Previous studies comparing the predictive ability between BMI and abdominal obesity indices including WC and WHR in terms of their prediction for CRC risk showed that WC and WHR were more strongly associated with risk of CRC [54, 55]. However, there was no consensus on whether VAI/ABSI had better discrimination for predicting risk of CRC than conventional obesity indices. Our results showed that VAI was not superior to WC, WHR or WHtR in predicting CRC risk. A study pooling 11 Australian cohorts showed that ABSI had moderate discriminative ability for CRC with C-statistic values between 0.60 and 0.71 in both men and women after adjusting for age, education and smoking [29]. In a Swedish cohort study, ABSI showed a weaker association with colon cancer than WC in men and women [30]. However, ABSI but not WC predicted the risk of rectal cancer significantly in men [30]. None of the selected obesity indices was associated with CRC risk in women in this Swedish study [30]. Another study of postmenopausal women showed that the HR of CRC for ABSI appeared to be lower than those of WC, WHR and WHtR [22], although direct comparison of the HRs might be problematic because of different unites of the indices used for analysis. Results from previous studies as well as ours consistently showed that ABSI was not superior to other obesity indices in predicting CRC. Moreover, although a previous study showed that cancer risk prediction was improved by using both ABSI and BMI simultaneously [21], our results did not support the combination of ABSI and BMI in improving CRC prediction. As most of the new obesity indices such as VAI and ABSI were generated based on populations with different ethical background (i.e., VAI was derived from Caucasian [8] and ABSI from the US populations [9]), direct application of these indices to other populations might be limited. Note that different ethnic populations have different patterns of fat distribution, e.g., Asians were at greater risk of abdominal obesity and had low muscle mass than Caucasians [56, 57]. Whether the diverse fat distribution has differential effects on CRC risk remains to be explored in large scale prospective cohort studies with diverse ethnic populations.

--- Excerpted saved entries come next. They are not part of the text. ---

(** Starting a single node that answers 503 after two refusals. *)
Lemma single_node_not_synced :
  run not_synced (StartServiceSingleNode "running" mysql) fresh
  ≈ Ret (log (started SingleNode mysql fresh)
           (wait_calls "running" mysql [refused; refused]
              (response_calls "running" mysql unavailable503)),
         ("", Some (ReadinessRejected unavailable503))).
Proof.
  apply (start_returns "running" not_synced SingleNode mysql fresh);
    [intros H; discriminate|].
  apply (outcome_waited "running" not_synced SingleNode mysql fresh [refused; refused] _
           (Some (ReadinessRejected unavailable503)));
    try reflexivity; [script_ticks|].
  apply readiness_rejected. discriminate.
Qed.

(** The arbitrator joining, and starting as a single node. *)
Lemma arbitrator_start i :
  i <> Bootstrap ->
  run is_up (StartService "running" i garbd) fresh
  ≈ Ret (log (started i garbd fresh)
           (wait_calls "running" garbd [] (response_calls "running" garbd ok200)),
         (success_message i, None)).
Proof.
  intros Hi.
  apply (start_returns "running" is_up i garbd fresh); [intros Hb; destruct (Hi Hb)|].
  apply (outcome_waited "running" is_up i garbd fresh [] _ None);
    try reflexivity; [script_ticks|].
  apply readiness_confirmed. reflexivity.
Qed.

(** Bootstrapping a data node that is up at once. *)
Lemma bootstrap_is_up :
  run is_up (StartServiceBootstrap "running" mysql) fresh
  ≈ Ret (log (started Bootstrap mysql fresh)
           (wait_calls "running" mysql [] (response_calls "running" mysql ok200)),
         ("cluster bootstrap successful", None)).
Proof.
  apply (start_returns "running" is_up Bootstrap mysql fresh); [intros _; discriminate|].
  apply (outcome_waited "running" is_up Bootstrap mysql fresh [] _ None);
    try reflexivity; [script_ticks|].
  apply readiness_confirmed. reflexivity.
Qed.

(** The same runs, by evaluation of the interaction trees. *)

Example join_comes_up_evaluated :
  result_within 40 (run comes_up (StartServiceJoin "running" mysql) fresh)
  = Some (log (started Join mysql fresh)
            (wait_calls "running" mysql [timed_out]
               (response_calls "running" mysql ok200)),
          ("join cluster successful", None)).
Proof. vm_compute. reflexivity. Qed.

Example join_comes_up_history :
  history (log (started Join mysql fresh)
             (wait_calls "running" mysql [timed_out]
                (response_calls "running" mysql ok200)))
  = [CallWriteFile "/var/vcap/store/mysql/state.txt" "CLUSTERED" 511;
     CallStart "mysql";
     CallNewTicker 1000000000;
     CallTick; CallStatus "mysql";
     CallInfo "check-monit-state" [("service", "mysql"); ("state", "running")];
     CallInfo "check-galera-init" [];
     CallGet 1000000000 "http://127.0.0.1:8114";
     CallError "check-galera-init" timed_out;
     CallTick; CallStatus "mysql";
     CallInfo "check-monit-state" [("service", "mysql"); ("state", "running")];
     CallInfo "check-galera-init" [];
     CallGet 1000000000 "http://127.0.0.1:8114";
     CallInfo "check-galera-init" [("status", "200 OK")];
     CallTickerStop].
Proof. reflexivity. Qed.

Example single_node_not_synced_evaluated :
  result_within 60 (run not_synced (StartServiceSingleNode "running" mysql) fresh)
  = Some (log (started SingleNode mysql fresh)
            (wait_calls "running" mysql [refused; refused]
               (response_calls "running" mysql unavailable503)),
          ("", Some (ReadinessRejected unavailable503))).
Proof. vm_compute. reflexivity. Qed.

Example crash_evaluated :
  result_within 40 (run crashes (waitForGaleraInit "running" mysql) fresh)
  = Some (log fresh
            (wait_calls "running" mysql [refused] (not_running_calls mysql "stopped")),
          Some ProcessNotRunning).
Proof. vm_compute. reflexivity. Qed.

Example monit_goes_away_evaluated :
  result_within 60 (run monit_goes_away (waitForGaleraInit "running" mysql) fresh)
  = Some (log fresh
            (wait_calls "running" mysql [refused; refused] (status_failed_calls mysql)),
          Some (StatusQueryFailed mysql)).
Proof. vm_compute. reflexivity. Qed.

Example read_only_disk_evaluated :
  result_within 10 (run read_only_disk (StartServiceBootstrap "running" mysql) fresh)
  = Some (write_failed Bootstrap mysql None fresh,
          ("", Some (PersistenceFailure disk_full))).
Proof. vm_compute. reflexivity. Qed.

Example arbitrator_bootstrap_evaluated :
  result_within 10 (run is_up (StartServiceBootstrap "running" garbd) fresh)
  = Some (fresh, ("", Some InvalidIntent)).
Proof. vm_compute. reflexivity. Qed.

Example never_listens_evaluated :
  result_within 500 (run never_listens (waitForGaleraInit "running" mysql) fresh) = None.
Proof. vm_compute. reflexivity. Qed.

Lemma connection_errors_are_retried_witness :
  run comes_up (waitForGaleraInit "running" mysql) fresh
  ≈ Ret (log fresh
           (wait_calls "running" mysql [timed_out] (response_calls "running" mysql ok200)),
         None)
  /\ ticks (log fresh
              (wait_calls "running" mysql [timed_out]
                 (response_calls "running" mysql ok200))) = 2
  /\ logged_errors (log fresh
                      (wait_calls "running" mysql [timed_out]
                         (response_calls "running" mysql ok200))) = 1
  /\ run comes_up (StartServiceJoin "running" mysql) fresh
     ≈ Ret (log (started Join mysql fresh)
              (wait_calls "running" mysql [timed_out]
                 (response_calls "running" mysql ok200)),
            ("join cluster successful", None))
  /\ ticks (log (started Join mysql fresh)
              (wait_calls "running" mysql [timed_out]
                 (response_calls "running" mysql ok200))) = 2.
Proof.
  destruct (connection_errors_are_retried "running" comes_up mysql fresh
              [timed_out] ok200) as (Hwait & Hticks & Hlogged & Hstart).
  - script_ticks.
  - reflexivity.
  - reflexivity.
  - reflexivity.
  - split; [exact Hwait|]. split; [exact Hticks|]. split; [exact Hlogged|].
    apply (Hstart Join).
    + intros H. discriminate.
    + reflexivity.
    + reflexivity.
Defined.

Lemma readiness_answer_ends_wait_witness :
  run not_synced (waitForGaleraInit "running" mysql) fresh
  ≈ Ret (log fresh
           (wait_calls "running" mysql [refused; refused]
              (response_calls "running" mysql unavailable503)),
         Some (ReadinessRejected unavailable503))
  /\ ticks (log fresh
              (wait_calls "running" mysql [refused; refused]
                 (response_calls "running" mysql unavailable503))) = 3.
Proof.
  apply (readiness_answer_ends_wait "running" not_synced mysql fresh
           [refused; refused] unavailable503).
  - script_ticks.
  - reflexivity.
  - reflexivity.
Defined.

Lemma not_running_ends_wait_witness :
  run crashes (waitForGaleraInit "running" mysql) fresh
  ≈ Ret (log fresh
           (wait_calls "running" mysql [refused] (not_running_calls mysql "stopped")),
         Some ProcessNotRunning)
  /\ probe_guarded false
       (wait_calls "running" mysql [refused] (not_running_calls mysql "stopped")) = true
  /\ ticks (log fresh
              (wait_calls "running" mysql [refused]
                 (not_running_calls mysql "stopped"))) = 2
  /\ status_queries (log fresh
                       (wait_calls "running" mysql [refused]
                          (not_running_calls mysql "stopped"))) = 2
  /\ probes (log fresh
               (wait_calls "running" mysql [refused]
                  (not_running_calls mysql "stopped"))) = 1.
Proof.
  apply (not_running_ends_wait "running" crashes mysql fresh [refused] "stopped").
  - script_ticks.
  - reflexivity.
  - discriminate.
Defined.

Lemma status_query_failure_ends_wait_witness :
  run monit_goes_away (waitForGaleraInit "running" mysql) fresh
  ≈ Ret (log fresh (wait_calls "running" mysql [refused; refused] (status_failed_calls mysql)),
         Some (StatusQueryFailed mysql))
  /\ ticks (log fresh
              (wait_calls "running" mysql [refused; refused]
                 (status_failed_calls mysql))) = 3
  /\ status_queries (log fresh
                       (wait_calls "running" mysql [refused; refused]
                          (status_failed_calls mysql))) = 3
  /\ probes (log fresh
               (wait_calls "running" mysql [refused; refused]
                  (status_failed_calls mysql))) = 2.
Proof.
  apply (status_query_failure_ends_wait "running" monit_goes_away mysql fresh
           [refused; refused] "" monit_down).
  - script_ticks.
  - reflexivity.
Defined.

Lemma marker_write_precedes_start_witness :
  (exists cs,
      history (log (started Join mysql fresh)
                 (wait_calls "running" mysql [timed_out]
                    (response_calls "running" mysql ok200)))
      = (history fresh ++ cs)%list
      /\ forall before n after,
           cs = (before ++ CallStart n :: after)%list ->
           In (marker_write Join mysql) before)
  /\ run read_only_disk (StartServiceBootstrap "running" mysql) fresh
     ≈ Ret (write_failed Bootstrap mysql None fresh,
            ("", Some (PersistenceFailure disk_full)))
  /\ starts (write_failed Bootstrap mysql None fresh) = 0
  /\ stops (write_failed Bootstrap mysql None fresh) = 0
  /\ status_queries (write_failed Bootstrap mysql None fresh) = 0.
Proof.
  split.
  - apply (proj1 (marker_write_precedes_start "running" comes_up Join mysql fresh)
             _ _ join_comes_up).
  - apply (proj2 (marker_write_precedes_start "running" read_only_disk Bootstrap
                    mysql fresh) disk_full None).
    + intros _. discriminate.
    + reflexivity.
Defined.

The strengths of this study included a large sample size with long-term follow-up, the employment of standardized anthropometric measurements by well-trained nurses, which minimized the potential bias from self-reported value, and the comprehensive adjustment for a wide range of confounding factors. There were also some limitations that should be mentioned. First, as adiposity indices were assessed at a one-time point, they might have changed during follow-up. Further studies using repeated measurements of obesity indices might allow for more in-depth analysis. Second, we did not have the information of family CRC history [58], although we found no evidence that family CRC history plays a role in adiposity or fat distribution. Finally, our study was observational and could not confirm causal relation between obesity indices and CRC risk. However, interventional studies examining the effect of weight reduction on CRC risk require large sample size and long-term follow-up, and are unlikely to have good compliance, which limit the feasibility.

In conclusion, higher levels of BMI, WC, WHR, WHtR, and ABSI were associated with higher risk of CRC, and the associations were stronger for WC, WHR, WHtR and ABSI. Although clinical perspective focusing on abdominal obesity is appealing, VAI nor ABSI was unlikely an appropriate substitute for conventional adiposity indices in predicting CRC.